De uma pequena ONG sem fins lucrativos na periferia de São Paulo, com previsão de diretores tirarem dinheiro do bolso para bancar despesas de aluguel, água, luz e telefone, a um grupo que administra contrato de R$ 1 bilhão com a prefeitura de Canoas e ocupa escritórios em uma das áreas mais valorizadas do Brasil, na capital paulista.
Essa é a trajetória do Grupo de Apoio à Medicina Preventiva e à Saúde Pública (Gamp), que teve como primeiro endereço uma sala na sobreloja de um modesto prédio de três pavimentos na Avenida Mateo Bei, no bairro São Mateus, região empobrecida e violenta na zona leste paulistana.
Em meio a uma greve de profissionais de enfermagem, técnicos, farmacêuticos e radiologistas por causa de atraso nos salários pagos pelo Gamp, o Ministério Público Estadual (MP) deflagrou operação na manhã desta quinta-feira (6), na qual solicitou mandados de prisão contra quatro pessoas ligadas a entidade.
Criado como entidade para auxiliar a medicina preventiva em 24 de fevereiro de 2007, o Gamp tinha como objetivos assistência à criança e a famílias carentes, promoção de palestras preventivas, projetos de preservação ambiental e celebração de contratos de gestão com o poder público para implementar programas em unidades de saúde.
A ata de fundação do Gamp registra como presidente da diretoria executiva um motorista e, como vice-presidente, uma costureira. O clínico geral Cássio Souto Santos aparece como médico palestrante.
No ano seguinte, Cássio se candidatou a vereador em São Paulo pelo Partido Verde, ficando na suplência. Em 2009, foi eleito, mas, dessa vez, presidente da diretoria executiva do Gamp. O motorista passou à vice-presidência.
Sucessão entre parentes na presidência do grupo
Em fevereiro de 2011, a ONG alterou seu estatuto para organização social e mudou de nome acrescentando a expressão "Saúde Pública", que não constava no original. A partir daí, ocorreram três sucessivos abandonos no comando do grupo. Em novembro de 2014, Cássio renunciou à presidência, e o eleito foi o sobrinho dele, o universitário Breno Souto Santos.
Em junho de 2015, o Gamp já ocupava nova sede – três sala de 50 metros cada, alugadas em Cotia, na Grande São Paulo, quando o então presidente renunciou.

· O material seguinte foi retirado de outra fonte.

(** An agent that was streamed has its answer shown once, but counted twice:
    each streamed token counts one, and the completion event adds the tokens
    the run reports, its output included. *)
Theorem streamed_tokens_counted_twice agent_id role tokens e erole (w : W) n :
  tokens_of w = Some n → agent_id ∈ sc_streamed w → (∀ k, renders (CDone role k) = true) →
  Forall (λ t, token_renders t = true) tokens →
  sv_type e = Some "work_complete" → sv_agent_id e = Some agent_id →
  ∃ w1 w2, _stream_agent agent_id role tokens w = (w1, Ok tt) ∧ _handle_ws_event now e erole w1 = (w2, Ok tt) ∧
    tokens_of w2 = Some (n + Z.of_nat (length tokens) + event_tokens (sv_payload e))%Z ∧
    sc_log w2 = sc_log w ++ map CToken tokens ++ [CDone role (Z.of_nat (length tokens))].
Proof.
  intros Hn Hin Hd [Hwr Hct]%all_written Ht Ha.
  destruct (stream_agent_spec agent_id role tokens w n Hn Hd) as (w1 & Hs1 & Hw1 & Hl1 & Hst). rewrite Hwr, Hct in *.
  eexists _, _. split; [exact Hs1|].
  assert (_handle_ws_event now e erole w1 =
      (set_tui (Tui (tu_client (sc_tui w1)) (tu_store (sc_tui w1)) (handle_ws_event now e (tu_state (sc_tui w1))).1) w1,
       Ok tt)) as Hev.
  { unfold _handle_ws_event, mbind, mgets, on_app, on_tui, on_state, mmodify. rewrite Ht, Ha. cbn [default from_option id].
    rewrite bool_decide_true by done. cbn [set_tui sc_streamed]. rewrite Hst.
    by rewrite (bool_decide_true (agent_id ∈ sc_streamed w)), andb_false_r by done. }
  rewrite Hev. split; [reflexivity|]. split; [|exact Hl1].
  unfold tokens_of in *. cbn [set_tui sc_tui tu_state]. unfold handle_ws_event.
  destruct (as_session (tu_state (sc_tui w1))) as [s|] eqn:Es; [|done].
  rewrite Ht. cbn [default from_option id]. rewrite bool_decide_true by done. cbn [fst].
  apply work_complete_tokens. rewrite Es. exact Hw1.
Qed.
(* ===== verification/TuiUtils.v ===== *)
(** * Formatting and git helpers of the terminal interface
    (tui/tui/utils/format.py, tui/tui/utils/git.py)

    Times are whole seconds; [subprocess.run] and the file system are
    parameters of [detect_repo].  [fmt_tokens] and [fmt_datetime] print
    floating-point numbers and calendar dates and are not modelled. *)

From S2P Require Import Prelude PyStr.
Local Open Scope string_scope.
Local Open Scope list_scope.
Local Open Scope nat_scope.

(** ** Formatting *)

(** [f"{n:02d}"] for a non-negative number. *)
Definition pad2 (n : Z) : string := if (n <? 10)%Z then "0" +:+ pretty n else pretty n.

Definition fmt_elapsed (now start : Z) : string :=
  let secs := (now - start)%Z in
  let h := (secs / 3600)%Z in
  let rem := (secs mod 3600)%Z in
  let m := (rem / 60)%Z in
  let s := (rem mod 60)%Z in
  if bool_decide (h ≠ 0%Z) then pad2 h +:+ ":" +:+ pad2 m +:+ ":" +:+ pad2 s
  else pad2 m +:+ ":" +:+ pad2 s.

Definition plural (n : Z) (unit : string) : string :=
  pretty n +:+ " " +:+ unit +:+ (if (1 <? n)%Z then "s" else "") +:+ " ago".

Definition fmt_relative (now ts : Z) : string :=
  if bool_decide (ts = 0%Z) then "never"
  else
    let delta := (now - ts)%Z in
    if (delta <? 60)%Z then "just now"
    else if (delta <? 3600)%Z then pretty (delta / 60)%Z +:+ " min ago"
    else if (delta <? 86400)%Z then plural (delta / 3600)%Z "hour"
    else plural (delta / 86400)%Z "day".

(** [s[:k]]; a negative bound counts from the end. *)
Definition slice_to (k : Z) (s : string) : string :=
  if (k <? 0)%Z then stake (Z.to_nat (Z.of_nat (String.length s) + k)) s else stake (Z.to_nat k) s.

Definition truncate (s : string) (max_len : Z) (suffix : string) : string :=
  if (Z.of_nat (String.length s) <=? max_len)%Z then s
  else slice_to (max_len - Z.of_nat (String.length suffix))%Z s +:+ suffix.

(** The home directory and the ellipsis character are parameters. *)
Definition fmt_path (home ellipsis path : string) (max_len : Z) : string :=
  let path := if startswith home path then "~" +:+ sdrop (String.length home) path else path in
  truncate path max_len ellipsis.

(** [s.split("/")[-1]]. *)
Fixpoint after_last_slash (s : string) : string :=
  match s with
  | "" => ""
  | String c s' => if contains "/" s' then after_last_slash s'
                   else if bool_decide (c = "/"%char) then s' else s
  end.

Definition fmt_model (model : string) : string :=
  let model := if contains "/" model then after_last_slash model else model in
  replace "-A22B" "" (replace "-A3B" "" (replace "-Instruct" "" model)).

(** [progress_bar]: the ratio as a fraction in lowest terms of the callers. *)
Definition progress_bar (num den width : Z) : nat * nat :=
  let filled := (num * width / den)%Z in (Z.to_nat filled, Z.to_nat (width - filled)).

(** ** Git *)

Record git_info := GitInfo {
  gi_is_repo : bool; gi_root : string; gi_branch : string; gi_has_changes : bool; gi_ahead : Z; gi_behind : Z
}.

Section git.
(** The exit code and output of a command, or [None] when it could not run. *)
Context (subprocess : list string → string → option (Z * string)).
Context (exists_path : string → bool).

Definition _run (args : list string) (cwd : string) : Z * string :=
  match subprocess args cwd with Some (rc, out) => (rc, strip out) | None => ((-1)%Z, "") end.

Definition ahead_behind (ab : string) : Z * Z :=
  match words ab with
  | [b; a] => match parse_int b, parse_int a with Some b, Some a => (a, b) | _, _ => (0, 0)%Z end
  | _ => (0, 0)%Z
  end.

Definition detect_repo (path : string) : git_info :=
  let none := GitInfo false path "" false 0 0 in
  if negb (exists_path path) then none
  else
    let (rc, root) := _run ["git"; "rev-parse"; "--show-toplevel"] path in
    if bool_decide (rc ≠ 0%Z) then none
    else
      let (_, branch) := _run ["git"; "rev-parse"; "--abbrev-ref"; "HEAD"] root in
      let (rc_status, status_out) := _run ["git"; "status"; "--porcelain"] root in
      let has_changes := if bool_decide (rc_status = 0%Z) then truthy (strip status_out) else false in
      let (_, ab) := _run ["git"; "rev-list"; "--left-right"; "--count"; branch +:+ "@{u}...HEAD"] root in
      let (ahead, behind) := ahead_behind ab in
      GitInfo true root (py_or branch "HEAD") has_changes ahead behind.

Definition short_status (up down dot : string) (g : git_info) : string :=
  if negb (gi_is_repo g) then "not a git repo"
  else join ("  " +:+ dot +:+ "  ")
         ([gi_branch g] ++ (if gi_has_changes g then ["uncommitted changes"] else [])
          ++ (if bool_decide (gi_ahead g = 0%Z) then [] else [up +:+ pretty (gi_ahead g)])
          ++ (if bool_decide (gi_behind g = 0%Z) then [] else [down +:+ pretty (gi_behind g)])).
End git.

(** ** Facts *)

(** A shortened text fits when the suffix does. *)
Lemma truncate_bound s max_len suffix :
  (Z.of_nat (String.length suffix) <= max_len)%Z →
  (Z.of_nat (String.length (truncate s max_len suffix)) <= max_len)%Z.
Proof.
  intros H. unfold truncate. destruct (Z.leb_spec (Z.of_nat (String.length s)) max_len); [done|].
  unfold slice_to. destruct (Z.ltb_spec (max_len - Z.of_nat (String.length suffix)) 0); [lia|].
  rewrite sapp_length, stake_length. lia.
Qed.

(** A workspace that is no repository, and one two commits behind. *)
Example parse_counts : ahead_behind "2 0" = (0, 2)%Z ∧ ahead_behind "1_0 +3" = (3, 10)%Z ∧ ahead_behind "x 1" = (0, 0)%Z.
Proof. by vm_compute. Qed.
Example elapsed : fmt_elapsed 3725 0 = "01:02:05" ∧ fmt_elapsed 59 0 = "00:59".
Proof. by vm_compute. Qed.
Example short_model : fmt_model "Qwen/Qwen3.5-35B-A3B" = "Qwen3.5-35B".
Proof. by vm_compute. Qed.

Foi substituido pelo irmão, o também universitário Brayan Souto Santos, responsável por assinar contrato de prestação de serviços de saúde no valor de R$ 1 bilhão com a prefeitura de Canoas.
Um ano depois, o grupo tinha duas sedes: a da presidência, em Cotia, e uma segunda, para a superintendência, em uma torre no Brooklin Novo, luxuoso bairro paulistano, endereço de escritórios de gigantes multinacionais e de suntuosos prédios residenciais, onde o metro quadrado custa R$ 10,5 mil.
Em 2017, todo o comando do Gamp, a presidência executiva e o escritório operacional, se concentrou na mesma torre, mas em salas diferentes. Gastos com aluguel, condomínio, reformas e compra de móveis foram bancados com recursos públicos que deveriam ser aplicados na saúde em Canoas.
Brayan renunciou à presidência em 17 de abril deste ano. No lugar dele, entrou Michele Aparecida da Câmara Rosin, ex-secretária da Saúde do município de Amparo (SP) – onde o Gamp já prestou serviços e é alvo de investigação do Ministério Público de São Paulo e de apontamentos do Tribunal de Contas paulista. Ata de assembleia geral extraordinária do Gamp daquele dia indica que um motorista, primeiro nome a ocupar a presidência, tornou-se diretor administrativo da entidade. Ele segue morando na mesma modesta casa no bairro São Mateus, quando da fundação do grupo, há 11 anos
Contraponto
O Gamp divulgou nota em que informa "que irá se manifestar formalmente assim que os advogados tiverem acesso a todo o teor da investigação do Ministério Público Estadual". No texto, o grupo afirma que "é vítima de um movimento de perseguição política e de empresas contrariadas com o sistema e tem o maior interesse em esclarecer os fatos".